Cyclooxygenase-1 (COX-1) and COX-2, differently expressed in human sperm from normal and pathological patients, might be considered molecular markers in the diagnosis of male infertility disorders
I. Perrotta, M. Santoro, C. Guido, P. Avena, F De Amicis, M. Cesario, P. Maris, S. Tripepi & S. Aquila
Varicocele and diabetes mellitus (DM) have long been recognized to impair male fertility by interfering with both sperm parameters and production, however the molecular mechanism by which these effects occur remains largely unknown. Cyclooxygenases are important in spermatogenesis, but their ultrastructural localization in sperm cells and their role in male infertility have not yet established in humans. In the present study we presented the evidence of constitutive (COX-1) and inducible (COX-2) cyclooxygenase expression in healthy human sperm as well as their expression pattern associated with varicocele and DM. By Western blot analysis the comparison between normal and pathologic samples, showed a constitutive expression of both COX isoforms in the spermatozoa from healthy donors, a significant increase in COX-1 and COX-2 protein levels in both varicocele and diabetic semen samples. Our transmission electron microscopic (TEM) data with immunogold analysis provide the first morphological evidence of COX isoforms particular distribution in both healthy and pathological sperm, intriguingly revealing modifications in the amount of these enzymes.
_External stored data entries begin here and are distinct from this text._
(** X10: The document index of a loaded store: the instances of a uri are
    the document vertices of the loaded records that have that uri once
    normalised, filed under it in the order in which they were loaded;
    every bucket holds at least one, and the hash kept for the uri is
    that of the first instance. *)
Theorem load_indexes_documents_by_uri (lines : list Element) (db : JsonDatabase) :
  load lines empty_database = Ret db →
  document_index_ok db ∧ ∀ u, instances db u = documents_of u lines.
Proof.
  intros Hload. split; [by eapply load_document_index_ok|].
  intros u. by rewrite (load_instances _ _ _ u Hload).
Qed.

(** X11: A metaData vertex that names a project root other than the root the
    store has is refused. *)
Theorem second_workspace_root_is_refused (id : Id) (root root' : string)
    (db : JsonDatabase) :
  workspaceRoot db = Some root → root ≠ EmptyString → root' ≠ root →
  processVertex (MetaData id (Some root')) db = Throw MultipleWorkspaceRoots.
Proof.
  intros Hroot Hne Hother. unfold processVertex, processMetaData.
  destruct db as [r vs o ins idx]. simpl in *. subst r. simpl.
  destruct (String.eqb_spec root EmptyString); [done|]. simpl.
  rewrite (bool_decide_eq_false_2 (Some root' = Some root)) by congruence.
  done.
Qed.

(** X12: Once a store has a workspace root, no load changes it. *)
Theorem workspace_root_is_set_once (lines : list Element) (db db' : JsonDatabase) :
  truthy (workspaceRoot db) = true →
  load lines db = Ret db' →
  workspaceRoot db' = workspaceRoot db.
Proof.
  intros Hset.
  apply (load_invariant (λ s, workspaceRoot s = workspaceRoot db)); [| |done].
  - intros v s s' Hs. unfold processVertex, processMetaData, doProcessDocument.
    destruct s as [r vs o ins idx]. simpl in Hs. subst r.
    destruct v as [id r|id u c|id s e|id scheme identifier kind key|id label];
      simpl; rewrite ?Hset; simpl;
      repeat case_match; try done; try by intros [= <-].
    intros [= <-]. simpl.
    repeat match goal with
           | H : _ && _ = true |- _ => apply andb_true_iff in H as [? ?]
           | H : _ && _ = false |- _ => apply andb_false_iff in H as [?|?]
           | H : negb _ = false |- _ => apply negb_false_iff in H
           | H : bool_decide _ = true |- _ => apply bool_decide_eq_true in H
           | H : bool_decide _ = false |- _ => apply bool_decide_eq_false in H
           end; try done; congruence.
  - intros e s s' Hs (_ & _ & Hroot)%processEdge_frame. congruence.
Qed.

Lemma bind_Ret_r {A : Type} (m : outcome A) : m ≫= Ret = m.
Proof. by destruct m. Qed.

(** X13: An edge with several targets is processed as one edge per target, in
    order, so it can be split at any point; with no target at all it is
    accepted without its source being looked up.  The property of an edge
    is read only when its label is item. *)
Theorem processEdge_handles_targets_one_by_one (label : EdgeLabels.t)
    (outV inV : Id) (inVs inVs' : list Id)
    (property : option ItemEdgeProperties.t) (db : JsonDatabase) :
  processEdge (E1N label outV [inV] property) db
  = processEdge (E11 label outV inV property) db
  ∧ processEdge (E1N label outV (inVs ++ inVs') property) db
    = processEdge (E1N label outV inVs property) db
      ≫= processEdge (E1N label outV inVs' property)
  ∧ processEdge (E1N label outV [] property) db = Ret db
  ∧ (label ≠ EdgeLabels.item →
     processEdge (E11 label outV inV property) db
     = processEdge (E11 label outV inV None) db).
Proof.
  split_and!.
  - simpl. apply bind_Ret_r.
  - simpl. apply for_of_app.
  - done.
  - intros Hlabel. simpl. by rewrite bool_decide_eq_false_2.
Qed.

(** X14: Loading one dump after another into the same store is loading their
    concatenation; a record that is neither a vertex nor an edge makes
    the load throw, whatever follows it. *)
Theorem load_handles_records_in_order (first second : list Element)
    (db : JsonDatabase) :
  load (first ++ second) db = load first db ≫= load second
  ∧ load (foreign :: second) db = Throw UnexpectedElementType
  ∧ load [] db = Ret db.
Proof. split_and!; [apply load_app|done..]. Qed.

(** ** More on containment *)

(** X15: A range contains a position exactly when the position is not before
    its start and not after its end, in the order of positions by line
    and then by character: both ends are inclusive. *)
Theorem containsPosition_is_between_start_and_end (range : Span)
    (position : Position) :
  containsPosition range position = true
  ↔ position_le range.(start) position ∧ position_le position range.(end_).
Proof. apply containsPosition_spec. Qed.

(** X16: Containment of ranges is transitive and antisymmetric, and a range
    whose start is not after its end contains itself. *)
Theorem containsRange_is_an_order (a b c : Span) :
  (containsRange a b = true → containsRange b c = true →
   containsRange a c = true)
  ∧ (containsRange a b = true → containsRange b a = true → a = b)
  ∧ (position_le a.(start) a.(end_) → containsRange a a = true).
Proof.
  split_and!.
  - apply containsRange_trans.
  - apply containsRange_antisym.
  - rewrite containsRange_spec. unfold position_le.
    destruct a as [[? ?] [? ?]]; simpl. lia.
Qed.

(** X17: A range contains the positions of every range it contains. *)
Theorem containsRange_contains_the_positions (outer inner : Span)
    (position : Position) :
  containsRange outer inner = true →
  containsPosition inner position = true →
  containsPosition outer position = true.
Proof.
  rewrite containsRange_spec, !containsPosition_spec. unfold position_le.
  destruct outer as [[? ?] [? ?]], inner as [[? ?] [? ?]], position as [? ?];
    simpl. lia.
Qed.
(** A column generated from an expression. *)
Definition full_name : ColumnDefinitionNode.t :=
  ColumnDefinitionNode.mk (ColumnNode.create "full_name") "varchar(255)"
    None None None None None None None None
    (Some (GeneratedNode.createWithExpression
             (AnyRawBuilder.toOperationNode (rawExpression "concat(first_name, last_name)")))).

(** ** Basic facts about the monad and the heap *)

Lemma get_node_Some (h : Heap) (b : ColumnDefinitionBuilder) (node : ColumnDefinitionNode.t) :
  h !! b = Some node -> get_node b h = (Returned node, h).
Proof. intros Hb. unfold get_node. now rewrite Hb. Qed.

Lemma lookup_new (h : Heap) (node : ColumnDefinitionNode.t) :
  (h ++ [node]) !! length h = Some node.
Proof. rewrite lookup_app_r by lia. now rewrite Nat.sub_diag. Qed.

Lemma lookup_old (h : Heap) (node n : ColumnDefinitionNode.t) (b : ColumnDefinitionBuilder) :
  h !! b = Some n -> (h ++ [node]) !! b = Some n.
Proof. intros Hb. rewrite lookup_app_l; [done | by eapply lookup_lt_Some]. Qed.

Lemma lookup_fresh (h : Heap) : h !! length h = None.
Proof. apply lookup_ge_None. lia. Qed.

(** Unfolds the methods of the builder down to heap operations. *)
Ltac unfold_builder :=
  unfold Builder.autoIncrement, Builder.primaryKey, Builder.references,
    Builder.onDelete, Builder.onUpdate, Builder.unique, Builder.notNull,
    Builder.unsigned, Builder.defaultTo, Builder.check, Builder.generatedAlwaysAs,
    Builder.generatedAlwaysAsIdentity, Builder.generatedByDefaultAsIdentity,
    Builder.stored, Builder.toOperationNode, bind, lift, throw.

(** Evaluates [transform] on a symbolic node. *)
Ltac run_transform :=
  unfold transform; cbn -[parseStringReference]; unfold_builder;
  cbn -[parseStringReference].

(** Every call reads [#node] once and, unless it throws, allocates one
    builder: its effect on any heap is given by [transform]. *)
Lemma call_transform (m : Method) (h : Heap) (b : ColumnDefinitionBuilder)
      (node : ColumnDefinitionNode.t) :
  h !! b = Some node ->
  call m b h = match transform m node with
               | Returned node' => (Returned (length h), h ++ [node'])
               | Thrown e => (Thrown e, h)
               end.
Proof.
  intros Hb.
  destruct m; unfold transform; cbn -[parseStringReference];
    unfold_builder;
    try (rewrite (get_node_Some h b node Hb); cbn; try reflexivity).
  - destruct (parseStringReference ref) as [[c|[t [c|]]]|e]; cbn;
      try rewrite (get_node_Some h b node Hb); reflexivity.
  - destruct (ColumnDefinitionNode.references node); reflexivity.
  - destruct (ColumnDefinitionNode.references node); reflexivity.
  - destruct (ColumnDefinitionNode.generated node); reflexivity.
Qed.

(** ** Chains *)

Lemma extracted_nil (h : Heap) (B : ColumnDefinitionBuilder) (node : ColumnDefinitionNode.t) :
  h !! B = Some node -> extracted [] B h = Returned node.
Proof.
  intros HB. unfold extracted, chain, bind, ret, Builder.toOperationNode.
  now rewrite (get_node_Some h B node HB).
Qed.

Lemma extracted_cons (m : Method) (ms : list Method) (h : Heap)
      (B : ColumnDefinitionBuilder) (node : ColumnDefinitionNode.t) :
  h !! B = Some node ->
  extracted (m :: ms) B h
  = match transform m node with
    | Returned node' => extracted ms (length h) (h ++ [node'])
    | Thrown e => Thrown e
    end.
Proof.
  intros HB. unfold extracted. cbn [chain]. unfold bind at 1 2.
  rewrite (call_transform m h B node HB).
  destruct (transform m node); reflexivity.
Qed.

(** Rewrites the extraction at the end of a chain, call by call. *)
Ltac run_chain HB :=
  repeat first
    [ rewrite (extracted_cons _ _ _ _ _ HB)
    | rewrite (extracted_nil _ _ _ HB)
    | rewrite (extracted_cons _ _ _ _ _ (lookup_new _ _))
    | rewrite (extracted_nil _ _ _ (lookup_new _ _))
    | progress run_transform ].

(** ** Immutability *)

(** C1.  For every builder [B] of the heap and every chainable method [m]
    of the builder, the call [B.m(...)] leaves the node wrapped by [B], and
    by every other existing builder, as it was: [B.toOperationNode()]
    returns the same node before and after the call.  When the call
    returns, what it returns is a new builder object (one that did not
    exist before, hence different from [B]); when it throws, the heap is
    exactly the heap before the call. *)
Theorem builder_immutable (m : Method) (h : Heap) (B : ColumnDefinitionBuilder)
        (node : ColumnDefinitionNode.t) :
  h !! B = Some node ->
  match call m B h with
  | (result, h') =>
      Builder.toOperationNode B h = (Returned node, h)
      /\ Builder.toOperationNode B h' = (Returned node, h')
      /\ (forall b n, h !! b = Some n -> h' !! b = Some n)
      /\ match result with
         | Returned B' => h !! B' = None /\ B' <> B /\ is_Some (h' !! B')
         | Thrown _ => h' = h
         end
  end.
Proof.
  intros HB. rewrite (call_transform m h B node HB).
  unfold Builder.toOperationNode.
  destruct (transform m node) as [node'|e].
  - split; [by apply get_node_Some|].
    split; [by apply get_node_Some, lookup_old|].
    split; [intros b n Hb; by apply lookup_old|].
    split; [apply lookup_fresh|].
    split.
    + intros <-. rewrite lookup_fresh in HB. discriminate.
    + exists node'. apply lookup_new.
  - repeat split; try by apply get_node_Some. auto.
Qed.

Lemma builder_immutable_witness :
  [owner_id] !! 0 = Some owner_id
  /\ match call (m_references "person.id") 0 [owner_id] with
     | (result, h') =>
         Builder.toOperationNode 0 [owner_id] = (Returned owner_id, [owner_id])
         /\ Builder.toOperationNode 0 h' = (Returned owner_id, h')
         /\ (forall b n, [owner_id] !! b = Some n -> h' !! b = Some n)
         /\ match result with
            | Returned B' => [owner_id] !! B' = None /\ B' <> 0 /\ is_Some (h' !! B')
            | Thrown _ => h' = [owner_id]
            end
     end.
Proof.
  split; [reflexivity|].
  apply (builder_immutable (m_references "person.id") [owner_id] 0 owner_id).
  reflexivity.
Defined.

(** ** Foreign-key references *)

(** C2.  On every builder, [references('a.b')] returns a new builder whose
    node carries a references sub-node with table [a] and column list
    [[b]]; [references('a.b.c')] one with schema [a], table [b] and column
    list [[c]]; and [references('a')], [references('')] and
    [references('a.*')] each throw a malformed-reference error and allocate
    nothing. *)
Theorem references_examples (h : Heap) (B : ColumnDefinitionBuilder)
        (node : ColumnDefinitionNode.t) :
  h !! B = Some node ->
  (exists node',
      Builder.references B "a.b" h = (Returned (length h), h ++ [node'])
      /\ ColumnDefinitionNode.references node'
         = Some (ReferencesNode.mk (TableNode.mk None "a") [ColumnNode.mk "b"] None None))
  /\ (exists node',
      Builder.references B "a.b.c" h = (Returned (length h), h ++ [node'])
      /\ ColumnDefinitionNode.references node'
         = Some (ReferencesNode.mk (TableNode.mk (Some "a") "b") [ColumnNode.mk "c"] None None))
  /\ (exists message, Builder.references B "a" h = (Thrown (MalformedReference message), h))
  /\ (exists message, Builder.references B EmptyString h = (Thrown (MalformedReference message), h))
  /\ Builder.references B "a.*" h
     = (Thrown (MalformedReference
                  "invalid call references('a.*'). The reference must have format table.column or schema.table.column"),
        h).
Proof.
  intros HB.
  split; [|split; [|split; [|split]]].
  - eexists. split.
    + change (Builder.references B "a.b" h) with (call (m_references "a.b") B h).
      rewrite (call_transform _ h B node HB). reflexivity.
    + reflexivity.
  - eexists. split.
    + change (Builder.references B "a.b.c" h) with (call (m_references "a.b.c") B h).
      rewrite (call_transform _ h B node HB). reflexivity.
    + reflexivity.
  - eexists. reflexivity.
  - eexists. reflexivity.
  - reflexivity.
Qed.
Taken together, our finding suggest that varicocele and DM may lead to male factor infertility by a mechanism involving an increased COXs expression in human spermatozoa evidencing that a detrimental effect at the molecular level exists, thus going beyond the abnormal sperm morphology described to date. In conclusion COX isoforms might play an important role in the pathogenesis and/or manteinance of infertility states and might represent a potential therapeutic targets in future strategies designed for the treatment of fertility disorders.
Declaration of interest: The authors declare that there is no conflict of interest that could be perceived as prejudicing the impartiality of the research project.
Funding: This research did not receive any specific grant from any funding agency in the public, commercial or not-for-profit sector.